What we know more or less 'for sure' about MDMA neurotoxicity is that
something (MDMA or an MDMA metabolite or ?) is:
1. Drawn into the serotonin axon by the serotonin transporters (SERTs).
2. Broken down by the MAO enzyme, creating oxidizing chemicals.
3. These oxidizing chemicals are capable of damaging the axon if not neutralized by antioxidants or other protective mechanisms.
Re the original topic:
Downregulation of serotonin receptors is due to over-activation, which in turn would be caused by elevated serotonin levels in the synaptic cleft (the space between two neurons.) Since an SSRI would, by interfering with MDMA, actually cause a reduction in the amount of 'free' serotonin (which would in turn reduce how often the receptors were being activated) VelocideX suggests that taking an SSRI shortly after using MDMA might reduce the extent of receptor over-activation, thus reducing the extent of downregulation.

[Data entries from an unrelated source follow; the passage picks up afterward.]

Definition getStorageAt (web3 : Web3) (address : string) (slot block : Z)
    : list Byte.byte * Web3 :=
  (storageAt web3 address slot block,
   mkWeb3 (storageAt web3) (reads web3 ++ [(address, slot, block)])).

Module EVM.
(** Modelled from the spec: [CodecUtils.EVM.WORD_SIZE] is in
    truffle-codec-utils; the word is the fixed 32-byte unit of
    storage. *)
Definition WORD_SIZE : nat := 32.
End EVM.

Module Conversion.

(** [CodecUtils.Conversion.toBytes(data, length)] lives in
    truffle-codec-utils: a collaborator, of which nothing is assumed. *)
Class Collaborator : Type := {
  toBytes : list Byte.byte → nat → list Byte.byte
}.

End Conversion.

(** ** The instance decoder's state *)

Record TruffleContractInstanceDecoder : Type := mkDecoder {
  web3 : Web3;
  referenceDeclarations : gmap Z AstDefinition;
  allocations_storage : gmap Z StorageAllocation;
  stateVariableReferences : list StorageMemberAllocation;
  mappingKeys : list Slot;
  (* block, then address, then [slot.toString()] *)
  storageCache : gmap Z (gmap string (gmap string (list Byte.byte)))
}.

Definition set_mappingKeys (this : TruffleContractInstanceDecoder)
    (keys : list Slot) : TruffleContractInstanceDecoder :=
  mkDecoder (web3 this) (referenceDeclarations this) (allocations_storage this)
    (stateVariableReferences this) keys (storageCache this).

Definition set_storageCache (this : TruffleContractInstanceDecoder)
    (cache : gmap Z (gmap string (gmap string (list Byte.byte))))
    : TruffleContractInstanceDecoder :=
  mkDecoder (web3 this) (referenceDeclarations this) (allocations_storage this)
    (stateVariableReferences this) (mappingKeys this) cache.

Definition set_web3 (this : TruffleContractInstanceDecoder) (w : Web3)
    : TruffleContractInstanceDecoder :=
  mkDecoder w (referenceDeclarations this) (allocations_storage this)
    (stateVariableReferences this) (mappingKeys this) (storageCache this).

(** ** Slot construction *)

Section ConstructSlot.

Context {codec : Collaborators}.

(** [definition.name === variable || definition.id == variable] *)
Definition matchesVariable (variable : VariableRef) (d : AstDefinition) : bool :=
  match variable with
  | VarString s =>
      bool_decide (def_name d = s)
      || match toNumber s with
         | Some n => bool_decide (def_id d = n)
         | None => false
         end
  | VarNumber n => bool_decide (def_id d = n)
  end.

The idea seems quite reasonable in theory, although in practice there may be little real benefit because the effect could be very small.
Although blood levels of MDMA are certainly a starting point for predicting effects, there are other cycles at work, notably the loss of serotonin from the axons during MDMA exposure (both from metabolic breakdown as well as simple diffusion away from the axon.) Because of this, MDMA's effects would likely actually wind down more quickly then blood levels of the drug alone would suggest; the amount of serotonin being released and kept in the synapse would be a function of both MDMA concentration within the brain
and remaining reserves of serotonin within the serotonin axons, and both variables would decline with time.
Also riding on the coattails of drug levels is downregulation itself. I couldn't tell you what the mechanism is, but it's no doubt a 'collective' mechanism (the neuron cares about how many total receptor activations/sec it's getting; it can't tell/doesn't care how often a specific receptor is being activated.) If a neuron 'wants' 50 activations a second, it doesn't care if that comes from 50 receptors each being activated once, or one receptor being activated fifty times...it's all the same to it. The point being that, once downregulation has begun (and it probably starts to happen fairly quickly) to reduce the number of available receptors, then the number of activations will also go down, reducing the motivation for the neuron to produce further adaptations even if there is still a ton of serotonin floating around.
So, downregulation is a factor of drug concentration, serotonin concentration, and available receptor density, all of which are declining during the MDMA high. There's also going to be some threshold level of receptor activation at which downregulation should no longer occur, making the low-drug concentration tail end of the high less significant than the high-concentration early phase. As a result, I would expect a much sooner 'crash' in the cycle of downregulation than MDMA levels alone would indicate. It's an interesting idea, and as I say, not unreasonable...but the effect of taking an SSRI after MDMA may have very little actual effect on the extent of receptor downregulation.